TMCOne, for example, opened a medical clinic in a former video store.

Another 356,600 square feet of retail space are being built in the region, particularly on the south, southwest and northwest areas.

Multi-family

What may be good for apartment owners won't be good for tenants. They are likely to see continued rent increases and new owners.

Vacancies in multi-family units fell to six percent in the third quarter, compared with 10 percent in the same period in 2012. As empty units become scarcer, rents rise. Average monthly rents, excluding utilities, have risen from about $630 to $680 over those four years.

Occupancy improved everywhere in metro Tucson except for the southeast, which saw its vacancy climb to 14 percent.
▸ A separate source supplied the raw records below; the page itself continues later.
(** A slot whose error flag is clear keeps it clear, whatever is
    requested of it. *)
Lemma run_error_clear (rs : list (libmaru * request)) :
  forall m m',
    run rs m = Some (tt, m') -> error_of m = false -> error_of m' = false.
Proof.
  induction rs as [| [hw r] rest IH]; intros m m' Hrun Hclear.
  - injection Hrun as <-. exact Hclear.
  - cbn [run] in Hrun. unfold bind in Hrun.
    destruct (handle hw r m) as [[[] m1] |] eqn:Hstep; [| discriminate].
    apply (IH m1 m' Hrun).
    assert (Hkeep : r <> Release -> error_of m1 = error_of m).
    { intros Hne. exact (handle_keeps_error hw r Hne _ _ _ Hstep). }
    destruct r as [flags data N | cmd a | new_ph | |];
      try (rewrite Hkeep by discriminate; exact Hclear).
    unfold error_of. cbn [handle] in Hstep.
    rewrite (maru_release_zeroes _ _ Hstep). reflexivity.
Qed.

(** *** poll *)

(** C7.  Poll first stores the new handle in the slot, destroying the
    one that was stored, then replies: POLLHUP when the error flag is
    set; POLLOUT when the slot is unbound or the transport has room for
    one fragment; 0 otherwise, with the new handle left in the slot.  A
    slot that any requests have led to from one with a clear error flag
    is answered with POLLOUT whenever it is unbound. *)
Theorem poll_contract (hw : libmaru) (new_ph : option Z)
  (g : cuse_maru_state) (s : cuse_stream_info) :
  exists ev,
    exec (maru_poll hw new_ph) g s
    = Some (g, set_lock false (set_ph new_ph s),
            Call.pthread_mutex_lock stream_info_lock
            :: match ph s with
               | Some old => [Call.fuse_pollhandle_destroy old]
               | None => []
               end
            ++ [Call.fuse_reply_poll ev;
                Call.pthread_mutex_unlock stream_info_lock]) /\
    ph (set_lock false (set_ph new_ph s)) = new_ph /\
    (error s = true -> ev = POLLHUP) /\
    (error s = false ->
     stream s = LIBMARU_STREAM_MASTER \/
     fragsize s <= maru_stream_write_avail hw (stream s) ->
     ev = POLLOUT) /\
    (error s = false ->
     stream s <> LIBMARU_STREAM_MASTER ->
     maru_stream_write_avail hw (stream s) < fragsize s ->
     ev = 0) /\
    (forall rs g0 s0 tr0,
       error s0 = false ->
       exec (run rs) g0 s0 = Some (g, s, tr0) ->
       stream s = LIBMARU_STREAM_MASTER ->
       ev = POLLOUT).
Proof.
  exists (if error s then POLLHUP
          else if (stream s =? LIBMARU_STREAM_MASTER)
                  || (fragsize s <=? maru_stream_write_avail hw (stream s))
               then POLLOUT else 0).
  split; [| split; [reflexivity |]].
  - mrun. cbn [ph error stream fragsize set_ph set_lock].
    destruct (ph s); mrun; cbn [ph error stream fragsize set_ph set_lock];
      destruct (error s); mrun;
      try destruct ((stream s =? LIBMARU_STREAM_MASTER)
                    || (fragsize s <=? maru_stream_write_avail hw (stream s)));
      mrun; reflexivity.
  - assert (Hready : error s = false ->
                     stream s = LIBMARU_STREAM_MASTER \/
                     fragsize s <= maru_stream_write_avail hw (stream s) ->
                     (if error s then POLLHUP
                      else if (stream s =? LIBMARU_STREAM_MASTER)
                              || (fragsize s
                                  <=? maru_stream_write_avail hw (stream s))
                           then POLLOUT else 0) = POLLOUT).
    { intros -> Hready.
      replace ((stream s =? LIBMARU_STREAM_MASTER)
               || (fragsize s <=? maru_stream_write_avail hw (stream s)))
        with true; [reflexivity |].
      symmetry. apply orb_true_iff.
      destruct Hready; [left; apply Z.eqb_eq | right; apply Z.leb_le];
        assumption. }
    split; [| split; [| split]].
    + intros ->. reflexivity.
    + exact Hready.
    + intros -> Hbound Hfull.
      apply Z.eqb_neq in Hbound. apply Z.leb_gt in Hfull.
      rewrite Hbound, Hfull. reflexivity.
    + intros rs g0 s0 tr0 Hclear Hrun Hunbound.
      apply exec_inv in Hrun.
      apply Hready; [| left; exact Hunbound].
      exact (run_error_clear rs _ _ Hrun Hclear).
Qed.


(** Release always hands the stream handle of the slot to
    [maru_stream_close], whatever the handle is. *)
Lemma maru_release_calls (g : cuse_maru_state) (s : cuse_stream_info) :
  exec maru_release g s
  = Some (g, zero_stream_info,
          Call.maru_stream_close (stream s)
          :: match ph s with
             | Some old => [Call.fuse_pollhandle_destroy old]
             | None => []
             end
          ++ [Call.pthread_mutex_destroy stream_info_lock;
              Call.fuse_reply_err 0]).
Proof. mrun. destruct (ph s); reflexivity. Qed.

End Properties.

(** * The properties on the sample inputs *)

Lemma nonblocking_write_clamped_witness :
  exists s' tr,
    exec (@maru_write sample_h (sample_hw true 10 (fun n => n) true)
            O_NONBLOCK sample_data 4096) sample_g sample_bound
    = Some (sample_g, s', tr) /\
    submitted tr = [(0, sample_data, 8)] /\
    replies tr = [Call.fuse_reply_write 8].
Proof.
  destruct (@nonblocking_write_clamped sample_h
              (sample_hw true 10 (fun n => n) true) O_NONBLOCK sample_data
              4096 sample_g sample_bound 0)
    as (s' & tr & Hex & _ & Hpos).
  - reflexivity.
  - lia.
  - reflexivity.
  - left. split; [discriminate | reflexivity].
  - vm_compute. reflexivity.
  - vm_compute. reflexivity.
  - vm_compute. split; discriminate.
  - exists s', tr. split; [exact Hex |].
    destruct Hpos as [Hsub Hrep]; [vm_compute; discriminate |].
    split; [exact Hsub | apply Hrep; reflexivity].
Defined.

(** C1, as stated, at a slot that is still unbound while the hardware
    has no stream to give: the slot is not errored, the write is
    non-blocking and has 4096 bytes, the transport reports no room, so
    that the clamped amount is zero; the write fails with EBUSY and not
    with EAGAIN. *)
Lemma nonblocking_write_busy_counterexample :
  error sample_open = false /\
  0 < 4096 /\
  nonblocking O_NONBLOCK sample_open = true /\
  Z.min 4096
    (maru_stream_write_avail (sample_hw false 0 (fun n => n) true)
       (stream sample_open)
     / frame_bytes sample_open * frame_bytes sample_open) = 0 /\
  exec (@maru_write sample_h (sample_hw false 0 (fun n => n) true)
          O_NONBLOCK sample_data 4096) sample_g sample_open
  = Some (sample_g, sample_open, [Call.fuse_reply_err EBUSY]) /\
  [Call.fuse_reply_err EBUSY] <> [Call.fuse_reply_err EAGAIN].
Proof.
  repeat split; try reflexivity; try lia. discriminate.
Qed.

Lemma write_result_reported_witness :
  replies [Call.maru_stream_write 0 sample_data 4; Call.fuse_reply_err EIO]
  = [Call.fuse_reply_err EIO] /\
  error sample_bound = error sample_bound /\
  write_cnt sample_bound = write_cnt sample_bound.
Proof.
  apply (proj1 (@write_result_reported sample_h
                  (sample_hw true 0 (fun _ => 0) true) O_WRONLY sample_data 4
                  sample_g sample_g sample_bound sample_bound
                  [Call.maru_stream_write 0 sample_data 4;
                   Call.fuse_reply_err EIO]
                  0 4 eq_refl eq_refl)).
  reflexivity.
Defined.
The third quarter, of course, always sees more tenants as university and college students return.

But tenants may begin to see their units changing ownership more often as investors become drawn to the stronger rental market.

A Cushman & Wakefield report said Tucson has become a seller's market "as inventory remains very low and demand is extremely high. Many investors express desire to close by year end, over election year uncertainty. We anticipate expansion of investor interest, as Tucson is just beginning to see significant growth."